Another way is that Dipoto said Shed Long would be given the everyday job at second base. One of Seattle’s few proven veterans is Dee Gordon, whose primary position is second base. Yet the Mariners are going to give the 24-year-old Long, who split time between Triple-A Tacoma and the majors last season, the nod at second. Long had five homers and a .787 OPS in 42 games with the Mariners last season. Dipoto said Gordon, who hits for average and is a threat on the bases but struggles getting on base, will be used in a utility role.

Other young players who will be given a long leash this season include shortstop JP Crawford and outfielders Kyle Lewis and Jake Fraley.

As for the pitching staff, Dipoto said veteran returners Marco Gonzales and Yusei Kikuchi, youngster Justus Sheffield and free-agent signing Kendall Graveman are locks for the starting rotation. Dipoto said he was working on adding another free agent starting pitcher.

The net results is the Mariners may have the youngest roster in the AL, but maybe not a lot of wins.

“When I’m out there I don’t think, ‘Oh, it’s OK if we lose today,’ I never think that,” Gonzales, who won a team-high 16 games last season, said. “I go out to win a ball game and I want everyone thinking that way, too.

“That’s what our culture will be in this clubhouse,” Gonzales added. “Our culture will be once the doors close and that group of players is in that room, that’s all that matters. We’re going to try and create good chemistry and hopefully find some good pieces to put together to win. I will not settle for losing.”

The Mariners may not have a choice, considering the lack of proven major-league commodities. Seattle has just three players on its 40-man roster who, according to, have achieved double-digit career wins above replacement.
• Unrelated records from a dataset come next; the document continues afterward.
(* ===== verification/VmState.v ===== *)
(** * The virtual machine over the state database

    [StateHost] gives the machine of [Vm.v] the state of [State.v], and
    [StateLaws] proves that this state keeps the promises of [HostLaws]: the
    getters return what the objects hold, every change can be reverted, and
    only the operations on balances change balances.  With it the theorems
    about the machine become theorems about the two together. *)
From S2P Require Import Prelude Types Rlp State StateRevert VmMath VmAnalysis Vm VmLaws VmSafe.

(** What is assumed of the store: hashes of 32 bytes that tell codes of
    different length apart, an empty trie at the empty root, and code sizes
    that are the sizes of the codes. *)
Class StoreLaws {DB : Database} := {
  hash_bytes b : hash_ok (Keccak256 b);
  hash_length c c' : blob c -> blob c' -> Keccak256 c = Keccak256 c' -> length c = length c';
  address_size : (AddressLength <= 32)%nat;
  empty_root h : exists t, OpenStorageTrie h zeroHash = inr t /\ forall key, TryGet t key = (None, None);
  size_fits h c : 0 <= (ContractCodeSize h c).1 < 2 ^ 64;
  size_length h c : (ContractCodeSize h c).1 = Z.of_nat (length (default [] (ContractCode h c).1))
}.

Section Host.
Context {DB : Database} (contracts : bool -> Address -> option PrecompiledContract).

(** The code of an account as the machine sees it; storing no code stores a
    nil slice. *)
Definition vm_GetCode (s : State.StateDB) (a : Address) : list Z * State.StateDB :=
  let '(c, s) := GetCode s a in (default [] c, s).

Definition vm_SetCode (s : State.StateDB) (a : Address) (c : list Z) : State.StateDB :=
  SetCode s a (match c with [] => None | _ => Some c end).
Those three are Gordon, who is losing his job, outfielder Mitch Haniger, who is set to undergo core-muscle surgery that will sideline him six-to-eight weeks, and aging third baseman Kyle Seager.

Which means the Mariners expect to muddle through phase two of the step back this season and will look more toward 2021, when mega-prospects like Jarred Kelenic, Julio Rodriguez and Logan Gilbert may arrive and finally complete the rebuilding process.

“We will measure our season based on the development of our young players,” Dipoto said. “We don’t have a lot of veteran players left, I think we have three players left who are making more than $3 million, which is a wild shift from where we were just a couple years ago.

“We feel we have a combination of young talent and financial resources that are effectively saved to go out and do things to put the Mariners on the map and allow us to stay there,” Dipoto added. “We want to contend in a sustainable way, it’s been our goal since we got here, and we have crafted a roster now that I think will allow that. It’s not likely to start in 2020.”